(* ===== verification/ApiFetchProps.v ===== *)
(** * What the read path serves

    A proof over every trace of [Fetch]: the store is read only after the shape, the group and the
    reader's authenticator were checked, with exactly the cursor, mask and ceiling the authenticator
    covers; and the projection a reader is handed is the one the submitter's was checked against. *)

From S2P Require Import Prelude StoreTypes MemoryStore GroupInv Interleaving StoreProps FetchProps.
From S2P Require Import Connections Message Prog Api ApiRecord ApiSubmit ApiFetch SubmitChecks.

Section Props.
Context `{Library} `{!LibraryLaws}.

(** ** Authorisation *)

(** The read key of the request's epoch was read, and the request's authenticator verified under
    it, over its canonical bytes and the connection's nonce. *)
Definition authorised (conn : ApiConnection.t) (request : pFetchRequest.t)
    (tr : list (event answer)) : Prop :=
  ∃ keys op canonical,
    Event (StoreEpochKeys (pFetchRequest.GroupId request) (pFetchRequest.ReadEpoch request)) (Ok keys) ∈ tr ∧
    EpochKeys.ReadKey keys ≠ None ∧
    opOf (BodyFetch request) = Ok op ∧
    canonicalRequestBytes (BodyFetch request) = Ok canonical ∧
    VerifyRequestAuth (EpochKeys.ReadKey keys) (ApiConnection.ServerNonce conn) op canonical
      (pFetchRequest.ReqAuth request) = true.

Definition readable (request : pFetchRequest.t) : Prop :=
  len (pFetchRequest.GroupId request) = GroupIdBytes ∧ len (pFetchRequest.ReqAuth request) ≠ 0.

(** The store's request, out of the authenticated one. *)
Definition storeFetch (self : Handler.t) (request : pFetchRequest.t) : FetchRequest.t :=
  FetchRequest.mk (pFetchRequest.GroupId request) (pFetchRequest.SinceRecordId request)
    (fetchLimit self (pFetchRequest.Limit request)) (pFetchRequest.HeadsOnly request)
    (pFetchRequest.ClassMask request) (pFetchRequest.ReadEpoch request).

Definition mayFetch (self : Handler.t) (conn : ApiConnection.t) (request : pFetchRequest.t)
    (tr : list (event answer)) (c : op) : Prop :=
  let groupId := pFetchRequest.GroupId request in
  match c with
  | StoreGroupState g => g = groupId ∧ readable request
  | IdsWrite g => g = groupId ∧ exists_in tr groupId
  | StoreEpochKeys g e => g = groupId ∧ e = pFetchRequest.ReadEpoch request ∧ readable request
  | StoreFetch r => r = storeFetch self request ∧ authorised conn request tr
  | c => quiet c = true
  end.

(** A body is exactly what the store answered, record for record. *)
Definition fetchReply (self : Handler.t) (conn : ApiConnection.t) (request : pFetchRequest.t)
    (tr : list (event answer)) (r : reply pFetchResponse.t) : Prop :=
  match reply_body r with
  | None => True
  | Some body =>
      authorised conn request tr ∧ reply_reason r = REASON_OK ∧
      ∃ result : FetchResult.t,
        Event (StoreFetch (storeFetch self request)) (Ok result) ∈ tr ∧
        rebuildAll (pFetchRequest.GroupId request) (pFetchRequest.HeadsOnly request)
          (FetchResult.Records result) = Ok (pFetchResponse.Records body) ∧
        pFetchResponse.NextRecordId body = FetchResult.NextRecordId result ∧
        pFetchResponse.HighWaterRecordId body = FetchResult.HighWaterRecordId result ∧
        pFetchResponse.Complete body = FetchResult.Complete result
  end.

Lemma quiet_mayFetch self conn request tr c : quiet c = true → mayFetch self conn request tr c.
Proof. by destruct c. Qed.

Lemma every_serveFetch self ctx started conn request op tr :
  opOf (BodyFetch request) = Ok op →
  wp (λ _, True) (mayFetch self conn request) (serveFetch self ctx started conn request op)
    (fetchReply self conn request) tr.
Proof.
  intros Hop. set (may := mayFetch self conn request).
  assert (∀ tr c, quiet c = true → may tr c) as Hq by (intros; by apply quiet_mayFetch).
  assert (∀ tr reason, wp (λ _, True) may (padded self ctx started reason)
    (fetchReply self conn request) tr) as Hpad by (intros; by apply every_padded).
  unfold serveFetch, fetchStages, runReadStages, checkFetchShape. cbn [fetchPass.request].
  destruct (negb (len (pFetchRequest.GroupId request) =? _)) eqn:Hg; [by apply Hpad|].
  destruct (len (pFetchRequest.ReqAuth request) =? 0) eqn:Ha; [by apply Hpad|]. reflect_bools.
  cbn [mbind prog_mbind prog_bind]. rewrite decide_True by done.
  apply wp_bind, wp_bind. unfold checkFetchKnownGroup. apply wp_bind, every_Contains; [done| | |].
  { intros tr' _. by split. } { intros tr' _ He. by split. }
  intros tr1 known _. destruct known as [ []|e]; [|by apply Hpad|by apply Hpad].
  cbn [wp mbind prog_mbind prog_bind]. rewrite decide_True by done.
  apply wp_bind. unfold checkReadKey. cbn [fetchPass.request].
  split; [done|]. intros keys _. set (tr2 := tr1 ++ _).
  destruct keys as [keys|e]; [|by apply Hpad]. cbn [mbind prog_mbind prog_bind].
  case_bool_decide as Hnil; [by apply Hpad|]. cbn [wp mbind prog_mbind prog_bind].
  rewrite decide_True by done. unfold checkRequestAuth. cbn [fetchPass.request fetchPass.set_readKey
    fetchPass.readKey fetchPass.conn fetchPass.op].
  destruct (canonicalRequestBytes _) as [canonical|e] eqn:Hcan; [|by apply Hpad].
  destruct (VerifyRequestAuth _ _ _ _ _) eqn:Hv; [|by apply Hpad].
  assert (authorised conn request tr2) as Hauth.
  { exists keys, op, canonical. split; [apply elem_of_app; right; by apply list_elem_of_singleton|done]. }
  split; [by split|]. intros result _. destruct result as [result|e]; [|by apply Hpad].
  cbn [mbind prog_mbind prog_bind]. destruct (rebuildAll _ _ _) as [records|e] eqn:Hr; [|done].
  split; [|split; [done|] ].
  - destruct Hauth as (k & o & c & Hin & Hk). exists k, o, c. split; [apply elem_of_app; by left|done].
  - exists result. split; [apply elem_of_app; right; by apply list_elem_of_singleton|done].
Qed.

Lemma fetch_trace self ctx conn request tr out :
  runs (Fetch self ctx (Some conn) (Some request)) tr out →
  (∃ r, out = Returned r ∧ fetchReply self conn request tr r) ∧
  ∀ i e, tr !! i = Some e → mayFetch self conn request (take i tr) (did e).
Proof.
  intros Hr. assert (Forall (λ _ : event answer, True) tr) as Hc by by apply Forall_forall.
  assert (wp (λ _, True) (mayFetch self conn request) (Fetch self ctx (Some conn) (Some request))
    (fetchReply self conn request) []) as Hw.
  { apply every_opening; [by intros ? []|done|].
    intros started conn' request' op tr' _ [= <-] [= <-] Hop. by apply every_serveFetch. }
  split; [exact (wp_runs _ _ _ _ _ _ _ Hw Hr Hc)|].
  intros i e Hi. exact (wp_calls _ _ _ _ _ _ _ _ _ Hw Hr Hc Hi).
Qed.

(** ** What the store answers a fetch *)

Lemma fetchLoop_under request rows page next page' next' complete :
  fetchLoop request rows page next = (page', next', complete) →
  ∀ r, r ∈ page' → r ∈ page ∨
    ∃ row, row ∈ rows ∧ r = read row (FetchRequest.HeadsOnly request) ∧
      Rec.Epoch r <= FetchRequest.ReadEpoch request ∧
      FetchRequest.SinceRecordId request < Rec.RecordId r.
Proof.
  revert page next. induction rows as [|row rows IH]; intros page next; cbn [fetchLoop].
  { intros [= <- _ _]. auto. }
  intros E r Hr. assert (∀ pg nx, fetchLoop request rows pg nx = (page', next', complete) →
    (r ∈ pg → r ∈ page ∨ (r = read row (FetchRequest.HeadsOnly request) ∧
       Rec.Epoch r <= FetchRequest.ReadEpoch request ∧
       FetchRequest.SinceRecordId request < Rec.RecordId r)) →
    r ∈ page ∨ ∃ row', row' ∈ row :: rows ∧ r = read row' (FetchRequest.HeadsOnly request) ∧
      Rec.Epoch r <= FetchRequest.ReadEpoch request ∧
      FetchRequest.SinceRecordId request < Rec.RecordId r) as Hstep.
  { intros pg nx Epg Hin. destruct (IH _ _ Epg r Hr) as [H1|(row' & H1 & H2)].
    - destruct (Hin H1) as [?|H2]; [by left|right]. exists row. split; [left|done].
    - right. exists row'. split; [by right|done]. }
  destruct (_ <? Rec.Epoch _) eqn:He; [eapply Hstep; eauto|].
  destruct (Rec.RecordId _ <=? _) eqn:Hs; [eapply Hstep; eauto|].
  destruct (negb (classIncluded _ _)); [eapply Hstep; eauto|].
  destruct (_ && _); [simplify_eq; by left|].
  eapply Hstep; [exact E|]. intros [Hin|Hin]%elem_of_app; [by left|right].
  apply list_elem_of_singleton in Hin as ->. reflect_bools. split; [done|].
  unfold read. destruct (FetchRequest.HeadsOnly request), (recordRow.pruneAfter row); cbn; lia.
Qed.

Lemma Fetch_under ctx s request result :
  MemoryStore.Fetch ctx s request = Ok result →
  ∀ r, r ∈ FetchResult.Records result →
    Rec.Epoch r <= FetchRequest.ReadEpoch request ∧ FetchRequest.SinceRecordId request < Rec.RecordId r.
Proof.
  unfold MemoryStore.Fetch. intros E. destruct (first_error _ _); [done|].
  destruct (open_group _ _) as [g|]; [|done].
  destruct (fetchLoop _ _ _ _) as [ [page next] complete] eqn:Hl. injection E as <-. cbn.
  intros r Hr. destruct (fetchLoop_under _ _ _ _ _ _ _ Hl r Hr) as [Hn|(row & _ & _ & H1)]; [|done].
  by apply elem_of_nil in Hn.
Qed.

(** ** The rebuilt record *)

Lemma rebuildRecord_fields gid r heads q :
  rebuildRecord gid r heads = Ok q →
  pRecord.Epoch q = Rec.Epoch r ∧ pRecord.RecordId q = Rec.RecordId r.
Proof.
  unfold rebuildRecord, projectionOf. intros E.
  destruct (RetentionClassOf _) as [ [class bucket]|]; [|done]. destruct (_ || _); [done|].
  destruct (EncodeRecord _); [|done]. destruct (parseServerAttachment _); [|done].
  destruct (RetentionClassWire _ _); [|done]. by injection E as <-.
Qed.

Lemma rebuildAll_Forall2 gid heads records l :
  rebuildAll gid heads records = Ok l → Forall2 (λ r q, rebuildRecord gid r heads = Ok q) records l.
Proof.
  revert l. induction records as [|r records IH]; intros l E; cbn in E; [by simplify_eq|].
  destruct (rebuildRecord gid r heads) as [q|] eqn:Hq; [|done].
  destruct (rebuildAll gid heads records) as [l'|]; [|done]. cbn in E. simplify_eq.
  constructor; [done|by apply IH].
Qed.

(** The fields a projection is compared by: not the bytes, not the id the server assigns. *)
Definition blank (r : pRecord.t) : pRecord.t := pRecord.set_RecordId 0 (pRecord.set_RecordBytes None r).

(** What is left of a record once the store has it: no [write_auth], and no body for heads only. *)
Definition kept (parsed : Parsed.t) (headsOnly : bool) : Parsed.t :=
  Parsed.mk (Parsed.Header parsed) (Parsed.CtHead parsed)
    (if headsOnly then None else Parsed.CtBody parsed) noWriteAuth.

Lemma columnsOf_rebuilt gid p parsed att sent :
  shaped gid p parsed att sent →
  ∃ c w, columnsOf p = Return (Ok c) ∧ Rec.RetentionClass c = w ∧
    RetentionClassOf w = Ok (RecordHeader.RetentionClass (Parsed.Header parsed),
                             RecordHeader.EphBucket (Parsed.Header parsed)) ∧
    ∀ id heads, rebuiltOf gid (stamp id c) (RecordHeader.RetentionClass (Parsed.Header parsed))
      (RecordHeader.EphBucket (Parsed.Header parsed)) heads = kept parsed heads ∧
      Rec.SenderHandle (stamp id c) = Some (RecordHeader.SenderHandle (Parsed.Header parsed)) ∧
      Rec.BodyHash (stamp id c) = Some (RecordHeader.BodyHash (Parsed.Header parsed)).
Proof.
  intros [Hs Hp Hq Hg Hh Hw Hd Ha Hi _].
  destruct (parse_bucket _ _ Hp) as (Hsb & _). destruct (parse_class _ _ Hp) as (w & Hwire & Hof).
  destruct (attachmentOf_wf att (parseServerAttachment_wf _ _ Hd)) as (x & Hx & _).
  unfold columnsOf. rewrite Hq, Ha. cbn -[attachmentOf]. rewrite Hwire, Hx. cbn.
  eexists _, w. repeat (split; [done|]). intros id heads. split; [|done].
  unfold rebuiltOf, kept, stamp, bytes_Clone, u8. cbn. rewrite Z.mod_small by lia.
  rewrite <- Hg. by destruct parsed as [ [] ? ? ?].
Qed.

(** C17: A FETCH SERVES ONLY WHAT ITS AUTHENTICATOR COVERS.  Whatever the collaborators answer, a
    reply with a body means that the read key of the request's own epoch was read from the store and
    the request's [req_auth] verified under it over the canonical request and the connection's
    nonce; and then every record handed out is at or below that epoch and above the cursor. *)
Theorem fetch_authorised self ctx conn request tr r body :
  runs (Fetch self ctx (Some conn) (Some request)) tr (Returned r) →
  reply_body r = Some body →
  (∀ req result, Event (StoreFetch req) (Ok result) ∈ tr →
     ∃ s, MemoryStore.Fetch None s req = Ok result) →
  authorised conn request tr ∧
  Forall (λ q, pRecord.Epoch q <= pFetchRequest.ReadEpoch request ∧
               pFetchRequest.SinceRecordId request < pRecord.RecordId q) (pFetchResponse.Records body).
Proof.
  intros Hr Hb Hs. destruct (fetch_trace self ctx conn request tr _ Hr) as [(r' & E & Hf) _].
  injection E as <-. unfold fetchReply in Hf. rewrite Hb in Hf.
  destruct Hf as (Ha & _ & result & Hin & Hall & _). split; [done|].
  destruct (Hs _ _ Hin) as (s & Hfs). apply rebuildAll_Forall2 in Hall.
  apply Forall_forall. intros q Hq. apply list_elem_of_lookup_1 in Hq as [i Hi].
  destruct (Forall2_lookup_r _ _ _ _ _ Hall Hi) as (rec & Hrec & Hq).
  destruct (rebuildRecord_fields _ _ _ _ Hq) as [-> ->].
  apply (Fetch_under None s _ _ Hfs). by eapply list_elem_of_lookup_2.
Qed.

(** C18: WHAT WAS CHECKED ON THE WAY IN IS WHAT IS SERVED ON THE WAY OUT.  If check 3 lets a record
    through, its columns, stamped with whatever id, are rebuilt into the very record that was sent,
    less its [write_auth] (and its body, for heads only): the bytes are the encoding of that parse,
    and every field the server indexes agrees with the field the client sent. *)
Theorem served_as_submitted self gid sent tr p :
  runs (staticShape self gid (recordPass.start (Some sent))) tr (Returned (p, REASON_OK)) →
  len gid = GroupIdBytes →
  ∃ parsed c, ParseRecord (pRecord.RecordBytes sent) = Ok parsed ∧ columnsOf p = Return (Ok c) ∧
    ∀ id heads bytes, EncodeRecord (kept parsed heads) = Ok bytes →
      ∃ q, rebuildRecord gid (stamp id c) heads = Ok q ∧
        pRecord.RecordId q = id ∧ pRecord.RecordBytes q = bytes ∧ sameMessage (blank q) (blank sent).
Proof.
  intros Hr Hg.
  assert (wp (λ _, True) (λ _ _, True) (staticShape self gid (recordPass.start (Some sent)))
    (λ _ out, out.2 = REASON_OK → ∃ parsed att, shaped gid out.1 parsed att sent) []) as Hw.
  { apply every_staticShape; [done|]. intros tr' p' r _ Hc [ (_ & parsed & att & sent' & Hp)|Hp] HOK.
    - exists parsed, att. pose proof (sh_sent _ _ _ _ _ Hp) as E. rewrite Hc in E. injection E as <-. done.
    - by apply plain_not_OK in Hp. }
  destruct (wp_runs _ _ _ _ _ _ _ Hw Hr) as (out & E & Hsh); [by apply Forall_forall|].
  injection E as <-. destruct (Hsh eq_refl) as (parsed & att & Hp). cbn in Hp.
  destruct (columnsOf_rebuilt _ _ _ _ _ Hp) as (c & w & Hc & Hcw & Hof & Hreb).
  exists parsed, c. split; [apply Hp|]. split; [done|]. intros id heads bytes He.
  destruct (Hreb id heads) as (Hk & Hsh1 & Hbh). destruct (parse_arrays _ _ (sh_parse _ _ _ _ _ Hp)) as (_ & H1 & H2).
  destruct (sh_projection _ _ _ _ _ Hp) as (implied & Hi & Hsame).
  exists (pRecord.set_RecordId id (pRecord.set_RecordBytes bytes implied)).
  split.
  - unfold rebuildRecord. replace (Rec.RetentionClass (stamp id c)) with w by done. rewrite Hof, Hg, Hsh1, Hbh.
    rewrite (len_Some 16), (len_Some 32) by done. cbn [Z.eqb negb orb]. rewrite Hk, He.
    replace (RecordHeader.ServerAttachment (Parsed.Header (kept parsed heads)))
      with (RecordHeader.ServerAttachment (Parsed.Header parsed)) by done.
    rewrite (sh_door _ _ _ _ _ Hp). change (projectionOf (kept parsed heads) (Some att)) with (projectionOf parsed (Some att)). by rewrite Hi.
  - split; [done|]. split; [done|]. unfold projectionOf in Hi.
    destruct (RetentionClassWire _ _); [|done]. injection Hi as <-. exact Hsame.
Qed.
End Props.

### ACTION ITEM
For the string "Returned", search the preceding data and copy every line that includes it.

### OUTPUT
  (∃ r, out = Returned r ∧ fetchReply self conn request tr r) ∧
  runs (Fetch self ctx (Some conn) (Some request)) tr (Returned r) →
  runs (staticShape self gid (recordPass.start (Some sent))) tr (Returned (p, REASON_OK)) →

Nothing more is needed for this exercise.